Schnebel, Dieter

Pan

für Flöte(n) - oder Blockflöte(n) - und Begleitung ad libitum (Streichinstrument oder Keyboard/Orgel/Akkordeon)

Rubrik: Noten
Verlag/Label: Schott, Mainz 2005
erschienen in: das Orchester 03/2006 , Seite 83

Pan flöten ohne Panflöte – Dieter Schnebel macht’s möglich. Das Stück in sieben Teilen ist für (Quer-)Flöte geschrieben, laut Vorwort des Komponisten aber auch für Piccolo-, Sopranino-, Alt-, Tenor- oder Bassflöte sowie für volkstümliche Flöten aller Art geeignet. Der Tonvorrat reicht dabei von fis1 (als Vorschlagsnote auch einige e1) bis e3, wobei natürlich Oktavierungen in alle Richtungen möglich sind. Die bordunartige Begleitstimme ist ad libitum beigefügt; sie kann mit ihrem Ambitus gis bis b2 von einem Streichinstrument, aber auch von Keyboard, Orgel oder Akkordeon übernommen werden – Klavier wäre ungeeignet, da sich hier wegen der dynamischen Entwicklungen, auch auf einzelnen Tönen, ein Instrument empfiehlt, bei dem jeder Ton noch im Erklingen modifizierbar ist.
Pan sei „organische Musik“, betont Schnebel, „das Instrument ist wie ein Teil des Körpers“, die Musik drücke menschliche Stimmungen aus. Die sieben Abschnitte „Erwachen – Sehnsucht und Lockung – Drängen, Jagen, Schrecken – Erfüllung (Ekstase) – Erschlaffung – Träume – Einschlafen“ erzählen somit nicht nur den alten Mythos des Gottes Pan, sondern symbolisieren einen Ablauf, der so in jedem (nicht nur menschlichen) Leben stattfindet.
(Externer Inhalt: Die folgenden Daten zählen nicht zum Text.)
(** Of two locations with the same id, only the first is switched. *)
Example toggleItem_duplicate_ids :
  let hall active :=
    {| LocationOption.id := "hall"; LocationOption.name := "Hall";
       LocationOption.description := None; LocationOption.capacity := None;
       LocationOption.amenities := None; LocationOption.isActive := active |} in
  let config := set_locations [hall true; hall true] (sampleConfig None None) in
  VenueConfig.locations (toggleItem (Some "location"%string) (Some "hall"%string) config)
  = [hall false; hall true] /\
  VenueConfig.locations
    (deleteItem true (Some "location"%string) (Some "hall"%string) config) = [].
Proof. split; reflexivity. Qed.

(** X11.  [deleteItem] is idempotent, and after it no item of the list has
    the deleted id, whichever list the type names; a list that is undefined
    stays undefined. *)
Theorem deleteItem_idempotent (confirmed : bool) (type id : option string)
    (config : VenueConfig.t) :
  let deleted := deleteItem confirmed type id config in
  deleteItem confirmed type id deleted = deleted /\
  (VenueConfig.customCategories config = None ->
   VenueConfig.customCategories deleted = None) /\
  (VenueConfig.customPriorities config = None ->
   VenueConfig.customPriorities deleted = None) /\
  forall i, confirmed = true -> id = Some i -> i <> EmptyString ->
    (type = Some "location"%string ->
     ~ In i (map LocationOption.id (VenueConfig.locations deleted))) /\
    (type = Some "category"%string ->
     ~ In i (map CategoryOption.id
                 (default [] (VenueConfig.customCategories deleted)))) /\
    (type = Some "priority"%string ->
     ~ In i (map PriorityOption.id
                 (default [] (VenueConfig.customPriorities deleted)))).
Proof.
  assert (Hgone : forall T (idOf : T -> string) i l,
             ~ In i (map idOf
                         (List.filter (fun x => negb (String.eqb (idOf x) i)) l))).
  { intros T idOf i l Hin. apply in_map_iff in Hin as (x & Hx & Hin).
    apply filter_In in Hin as [_ Hin]. apply negb_true_iff, String.eqb_neq in Hin.
    contradiction. }
  cbv zeta. split; [|split; [|split]].
  - unfold deleteItem. destruct confirmed; cbn [negb]; [|reflexivity].
    destruct type as [type|], id as [id|]; try reflexivity.
    destruct (truthy (Some type) && truthy (Some id)); [|reflexivity].
    destruct (String.eqb type "location");
      [|destruct (String.eqb type "category");
        [|destruct (String.eqb type "priority")]].
    + destruct (set_locations_fields
                  (List.filter (fun l => negb (String.eqb (LocationOption.id l) id))
                               (VenueConfig.locations config)) config) as (-> & _).
      rewrite set_locations_twice, filter_filter_same. reflexivity.
    + destruct (set_customCategories_fields
                  (option_map
                     (List.filter (fun c => negb (String.eqb (CategoryOption.id c) id)))
                     (VenueConfig.customCategories config)) config) as (_ & -> & _).
      rewrite set_customCategories_twice.
      destruct (VenueConfig.customCategories config); cbn [option_map];
        rewrite ?filter_filter_same; reflexivity.
    + destruct (set_customPriorities_fields
                  (option_map
                     (List.filter (fun p => negb (String.eqb (PriorityOption.id p) id)))
                     (VenueConfig.customPriorities config)) config) as (_ & _ & ->).
      rewrite set_customPriorities_twice.
      destruct (VenueConfig.customPriorities config); cbn [option_map];
        rewrite ?filter_filter_same; reflexivity.
    + reflexivity.
  - intros Hc. unfold deleteItem. destruct confirmed; cbn [negb]; [|exact Hc].
    destruct type as [type|], id as [id|]; try exact Hc.
    destruct (truthy (Some type) && truthy (Some id)); [|exact Hc].
    destruct (String.eqb type "location");
      [|destruct (String.eqb type "category");
        [|destruct (String.eqb type "priority")]]; try exact Hc.
    cbn [set_customCategories VenueConfig.customCategories]. rewrite Hc. reflexivity.
  - intros Hc. unfold deleteItem. destruct confirmed; cbn [negb]; [|exact Hc].
    destruct type as [type|], id as [id|]; try exact Hc.
    destruct (truthy (Some type) && truthy (Some id)); [|exact Hc].
    destruct (String.eqb type "location");
      [|destruct (String.eqb type "category");
        [|destruct (String.eqb type "priority")]]; try exact Hc.
    cbn [VenueConfig.set_customPriorities VenueConfig.customPriorities].
    rewrite Hc. reflexivity.
  - intros i -> -> Hi. destruct i as [|ch i]; [congruence|].
    split; [|split]; intros ->; unfold deleteItem;
      cbn [negb truthy andb String.eqb Ascii.eqb Bool.eqb]; cbv iota.
    + apply Hgone.
    + cbn [set_customCategories VenueConfig.customCategories].
      destruct (VenueConfig.customCategories config); cbn [option_map default];
        [apply Hgone | auto].
    + cbn [VenueConfig.set_customPriorities VenueConfig.customPriorities].
      destruct (VenueConfig.customPriorities config); cbn [option_map default];
        [apply Hgone | auto].
Qed.
(** * Web scanner: relevance filter, learning database and scan scheduler

    A shallow embedding of the relevance-learning and scheduling core of
    the web scanner ([content_filter.py], [learning_database.py],
    [scheduler.py], [config_manager.py], and [clean_content] and
    [is_interesting] of [web_scraper.py]), followed by the properties
    established about it.

    Modelling conventions.
    - Python [str] is [string], read as a sequence of code points 0 to 255;
      the character-level helpers ([lower], [isupper], [isspace], the regex
      classes [\w] and [\s], [re.IGNORECASE]) are those of Python on these
      code points, accented Latin letters, NEL and the no-break space
      included.
    - Python [int] is [Z]; [len] is [String.length] or [List.length]
      injected into [Z].
    - The two relevance scores are computed in binary64, the format of
      Python's [float], as specified by [SpecFloat]: every sum, product and
      quotient is rounded to nearest, ties to even.  A quotient of two
      lengths that the code only compares with one of the literals 0.3 and
      0.05 is an exact rational ([Q]); for lengths below 2^50 the rounded
      quotient stands on the same side of the rounded literal as the exact
      one.
    - [datetime] values are seconds on the proleptic Gregorian calendar,
      counted from 1970-01-01T00:00:00 and bounded by the years 1 and 9999;
      their ISO texts are built digit by digit, because the database
      compares them as text.
    - An exception is a value [Raise e] of [result]; [try ... except
      Exception] is [catch]. *)

From Stdlib Require Import ZArith QArith List String Ascii Bool Lia.
From Stdlib Require Import Qabs SpecFloat.
Import ListNotations.
Lemma commit_error_skips_invalidation_witness :
  let w := world [full 1 "v1"] [ReplayError "aborted"] in
  let in_ := commit NON_TRANSACTIONAL None [mutUpdate 1 "new"] in
  let res := intercept Commit in_ no_commit_reply w in
  res = (Returned (Some "aborted"), in_, no_commit_reply,
         mkWorld (cacher w) [] [InvokeCommit in_])
  /\ cacher_calls (events (world_of res)) = [].
Proof.
  apply (@commit_error_skips_invalidation memory.Cache (memory_Cacher 0) codec
           _ replayer (commit NON_TRANSACTIONAL None [mutUpdate 1 "new"])
           no_commit_reply (world [full 1 "v1"] [ReplayError "aborted"])
           "aborted" no_commit_reply []).
  reflexivity.
Defined.

(** The commit succeeds and delete-many fails: the call fails with the
    error of delete-many. *)
Lemma commit_invalidates_mutated_keys_witness :
  let w := mkWorld (mkMock [] (Some errDelCache) [] []) [ReplayCommit 3] [] in
  let in_ := commit NON_TRANSACTIONAL None
                    [mutUpdate 1 "a"; mutInsert "b"; mutUpsert 2 "c"; mutDelete 3] in
  let keys := [Some (key 1); Some (key 2); Some (key 3)] in
  intercept_mock Commit in_ no_commit_reply w
  = (Returned (Some errDelCache), in_, mkCommitResponse 3,
     mkWorld (mkMock [] (Some errDelCache) [] keys) []
             [InvokeCommit in_; CacherDeleteMulti keys]).
Proof.
  apply (@commit_invalidates_mutated_keys mock mock_Cacher codec _ replayer
           (commit NON_TRANSACTIONAL None
                   [mutUpdate 1 "a"; mutInsert "b"; mutUpsert 2 "c"; mutDelete 3])
           no_commit_reply
           (mkWorld (mkMock [] (Some errDelCache) [] []) [ReplayCommit 3] [])
           (mkCommitResponse 3) []).
  - repeat constructor.
  - reflexivity.
Defined.

Lemma commit_invalidation_ignores_transaction_witness :
  let ms := [mutUpdate 1 "a"; mutDelete 2] in
  let keys := [Some (key 1); Some (key 2)] in
  let w := world [full 1 "v1"; full 2 "v2"] [ReplayCommit 2] in
  let res1 := intercept Commit (commit TRANSACTIONAL (Some [Byte.x2a]) ms)
                        no_commit_reply w in
  let res2 := intercept Commit (commit NON_TRANSACTIONAL None ms)
                        no_commit_reply w in
  cacher_calls (events (world_of res1)) = [CacherDeleteMulti keys]
  /\ cacher_calls (events (world_of res2)) = [CacherDeleteMulti keys]
  /\ outcome_of res1 = Returned None
  /\ outcome_of res2 = Returned None
  /\ cacher (world_of res1) = memory.NewCache 0
  /\ cacher (world_of res2) = memory.NewCache 0.
Proof.
  apply (@commit_invalidation_ignores_transaction memory.Cache (memory_Cacher 0)
           codec _ replayer
           (commit TRANSACTIONAL (Some [Byte.x2a]) [mutUpdate 1 "a"; mutDelete 2])
           (commit NON_TRANSACTIONAL None [mutUpdate 1 "a"; mutDelete 2])
           no_commit_reply no_commit_reply
           (world [full 1 "v1"; full 2 "v2"] [ReplayCommit 2])
           (world [full 1 "v1"; full 2 "v2"] [ReplayCommit 2])
           (mkCommitResponse 2) (mkCommitResponse 2) [] []);
    [reflexivity|repeat constructor|reflexivity|reflexivity].
Defined.

End cache_examples.

(** ** The query-rewriting interceptor *)

Section transform_properties.
Context {R : Type} (invoker : UnaryInvoker R) (Key_String : KeyPtr -> string).

(** The deferred [query.Projection = nil] puts the request back as the
    caller passed it. *)
Lemma restore_projection (in_ : RunQueryRequest) (query : Query) :
  GetQuery in_ = Some query -> GetProjection query = None ->
  with_Query (with_Projection None query) in_ = in_.
Proof.
  destruct in_ as [p ro [[[q|]|gql]|]], query as [pr kd lim off];
    unfold GetQuery, GetProjection, with_Query, with_Projection; simpl;
    intros Hq Hp; try discriminate.
  inversion Hq; subst. done.
Qed.

Lemma rewrite_count_mismatch
    (splice : list EntityResult -> list EntityResult -> list EntityResult
              -> option (list EntityResult))
    (in_ : RunQueryRequest) (query : Query) (out out1 : RunQueryResponse)
    (r r1 r2 : R) (getReply : LookupResponse) :
  GetQuery in_ = Some query ->
  GetProjection query = None ->
  invoker RunQuery (with_Query (with_Projection keys_only query) in_) out r
  = (None, out1, r1) ->
  GetEntityResults (Batch out1) <> [] ->
  invoker Lookup (lookup_request in_ (GetEntityResults (Batch out1)))
          empty_LookupResponse r1
  = (None, getReply, r2) ->
  slice_len (GetFound getReply) <> length (GetEntityResults (Batch out1)) ->
  QueryToLookup invoker splice RunQuery in_ out r
  = (Returned (Some errLength), in_, out1,
     (r2, [InvokeRunQuery (with_Query (with_Projection keys_only query) in_);
           InvokeLookup (lookup_request in_ (GetEntityResults (Batch out1)))])).
Proof.
  intros Hq Hp Hinv1 Hne Hinv2 Hlen. simpl.
  rewrite Hq, Hp. unfold rewrite_RunQuery.
  rewrite Hinv1.
  destruct (GetEntityResults (Batch out1)) as [|v result] eqn:Hres; [done|].
  change (length (v :: result) =? 0)%nat with false. cbv iota.
  change (lookup_request (with_Query (with_Projection keys_only query) in_)
                         (v :: result))
    with (lookup_request in_ (v :: result)).
  rewrite Hinv2.
  assert (Hneq : (length (default [] (GetFound getReply))
                  =? length (v :: result))%nat = false).
  { apply Nat.eqb_neq. by destruct (GetFound getReply). }
  rewrite Hneq. simpl. by rewrite (restore_projection _ _ Hq Hp).
Qed.

(** C9. When the keys-only query succeeds with at least one result and
    the follow-up Lookup succeeds with a number of found entities other
    than the number of keys, the call fails with an error, in both
    variants of the interceptor, and the reply object holds the keys-only
    batch exactly as the query call left it: nothing was spliced. *)
Theorem rewrite_count_mismatch_fails
    (in_ : RunQueryRequest) (query : Query) (out out1 : RunQueryResponse)
    (r r1 r2 : R) (getReply : LookupResponse) :
  GetQuery in_ = Some query ->
  GetProjection query = None ->
  invoker RunQuery (with_Query (with_Projection keys_only query) in_) out r
  = (None, out1, r1) ->
  GetEntityResults (Batch out1) <> [] ->
  invoker Lookup (lookup_request in_ (GetEntityResults (Batch out1)))
          empty_LookupResponse r1
  = (None, getReply, r2) ->
  slice_len (GetFound getReply) <> length (GetEntityResults (Batch out1)) ->
  let res := QueryToLookupWithKeysOnly invoker RunQuery in_ out r in
  let res' := QueryToLookupWithKeysOnly_keymap Key_String invoker RunQuery in_ out r in
  res = res'
  /\ outcome_of res = Returned (Some errLength)
  /\ reply_of res = out1.
Proof.
  intros Hq Hp Hinv1 Hne Hinv2 Hlen.
  unfold QueryToLookupWithKeysOnly, QueryToLookupWithKeysOnly_keymap.
  rewrite !(rewrite_count_mismatch _ _ _ _ _ _ _ _ _ Hq Hp Hinv1 Hne Hinv2 Hlen).
  done.
Qed.

(** *** The keymap variant writes each entity to the slot of its key *)

Lemma build_keymap_other (result : list EntityResult) (s : string) :
  forall (j : nat) (m : gmap string nat),
    s ∉ map (fun v => Key_String (result_key v)) result ->
    build_keymap Key_String result j m !! s = m !! s.
Proof.
  induction result as [|v result IH]; intros j m Hs; simpl in *; [done|].
  apply not_elem_of_cons in Hs as [Hne Hs].
  rewrite IH by done. by rewrite lookup_insert_ne.
Qed.

Lemma build_keymap_index (result : list EntityResult) :
  forall (j : nat) (m : gmap string nat) (i : nat) (r0 : EntityResult),
    NoDup (map (fun v => Key_String (result_key v)) result) ->
    result !! i = Some r0 ->
    build_keymap Key_String result j m !! Key_String (result_key r0) = Some (j + i)%nat.
Proof.
  induction result as [|v result IH]; intros j m i r0 Hnd Hi; [done|].
  simpl in Hnd. apply NoDup_cons in Hnd as [Hv Hnd].
  destruct i as [|i]; simpl in *.
  - inversion Hi; subst.
    rewrite build_keymap_other by done.
    rewrite lookup_insert_eq. f_equal; lia.
  - rewrite (IH _ _ _ _ Hnd Hi). f_equal; lia.
Qed.

(** The "Set results" loop of the keymap variant, for any keymap [idx]
    that stays inside [results] and sends the found entities to distinct
    slots: every found entity ends up in its slot, with the version and
    cursor the slot had, and the other slots are as before. *)
Lemma set_results_by_key_spec (keymap : gmap string nat) (found : list EntityResult) :
  let idx v := keymap_at Key_String keymap (result_key v) in
  forall results : list EntityResult,
    Forall (fun v => (idx v < length results)%nat) found ->
    NoDup (map idx found) ->
    exists results',
      set_results_by_key Key_String keymap found results = Some results'
      /\ length results' = length results
      /\ (forall i, i ∉ map idx found -> results' !! i = results !! i)
      /\ (forall v, v ∈ found ->
           exists r0, results !! idx v = Some r0
                      /\ results' !! idx v
                         = Some (with_Entity (EntityResult_Entity v) r0)).
Proof.
  intros idx. induction found as [|v found IH]; intros results Hlt Hnd.
  - exists results. split; [done|]. split; [done|]. split; [done|].
    intros v Hv. by apply elem_of_nil in Hv.
  - apply Forall_cons in Hlt as [Hv Hlt].
    simpl in Hnd. apply NoDup_cons in Hnd as [Hfresh Hnd].
    destruct (lookup_lt_is_Some_2 _ _ Hv) as [r0 Hr0].
    simpl. fold (result_key v). fold (idx v). rewrite Hr0.
    set (results1 := <[idx v := with_Entity (EntityResult_Entity v) r0]> results).
    destruct (IH results1) as (results' & Hrun & Hlen & Hframe & Hset).
    { eapply Forall_impl; [exact Hlt|]. intros v' Hv'.
      unfold results1. by rewrite length_insert. }
    { exact Hnd. }
    exists results'. split; [exact Hrun|]. split.
    { rewrite Hlen. unfold results1. by rewrite length_insert. }
    split.
    + intros i Hi. simpl in Hi. apply not_elem_of_cons in Hi as [Hne Hi].
      rewrite (Hframe i Hi). unfold results1.
      by rewrite list_lookup_insert_ne.
    + intros v' Hv'. apply elem_of_cons in Hv' as [->|Hv'].
      * exists r0. split; [exact Hr0|].
        rewrite (Hframe _ Hfresh). unfold results1.
        by rewrite list_lookup_insert_eq.
      * destruct (Hset v' Hv') as (r1 & Hr1 & Hres).
        assert (Hne : idx v <> idx v').
        { intros Heq. apply Hfresh. rewrite Heq.
          apply list_elem_of_fmap. by exists v'. }
        exists r1. split; [|exact Hres].
        unfold results1 in Hr1. by rewrite list_lookup_insert_ne in Hr1.
Qed.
Dazu malt Schnebel mit Tönen, Rhythmen und Dynamik geradezu bildhaft die einzelnen Stationen nach: „Erwachen“ beginnt auf langen ppp-Haltetönen, denen nach und nach immer ausführlichere Vorschläge zugesellt sind, „Drängen – Jagen – Schrecken“ wird durch atemloses Wegziehen der Schlusstöne kurzer, sprunghafter Passagen illustriert, durch accelerandi und plötzliche fortissimo-Kaskaden, die „Erschlaffung“ durch Seufzermotive, mühsam auf- und nachgebend absteigende Linien …
Auf den zentralen Teil „Erfüllung“ hin bedient sich der Komponist dabei einer wachsenden Tonskala, die danach wieder zusammenschrumpft; harmonisch finden sich hier modale, diatonische bis atonale Konstrukte. Die Schwierigkeit des Stücks liegt – egal für welche Flöte – nicht so sehr in den Tönen (die allerdings an schnellen Stellen auch nicht ganz anspruchslos sind), sondern in der ungemein differenziert ausgearbeiteten und notierten Dynamik, den unterschiedlichen Artikulationsarten.
Bei der Querflöte kommt erschwerend hinzu, dass dreifache pianissimi in den oberen Oktaven zum Umkippen nach unten neigen. Trotzdem eignet sie sich aufgrund ihrer den Blockflöten überlegenen Tonmodulationsoptionen am besten für Pan. Möchte man die Tonhöhenschwankungen bei dynamischen Veränderungen auf einer Note oder in einer Linie einigermaßen im Rahmen halten (der Komponist gibt keinen Hinweis darauf, ob solche beabsichtigt sind), hat man mit dem Ausgleich ebenfalls eine ganze Menge zu tun.
Das macht das Stück vom technischen Standpunkt her interessant. Dazu kommt, dass die beschriebenen Stimmungen oder Situationen atmosphärisch wirklich treffend eingefangen sind, sodass man den Ablauf auch emotional gut nachvollziehen kann – und das in Klang umzusetzen, macht Spaß. Lasst uns Pan flöten!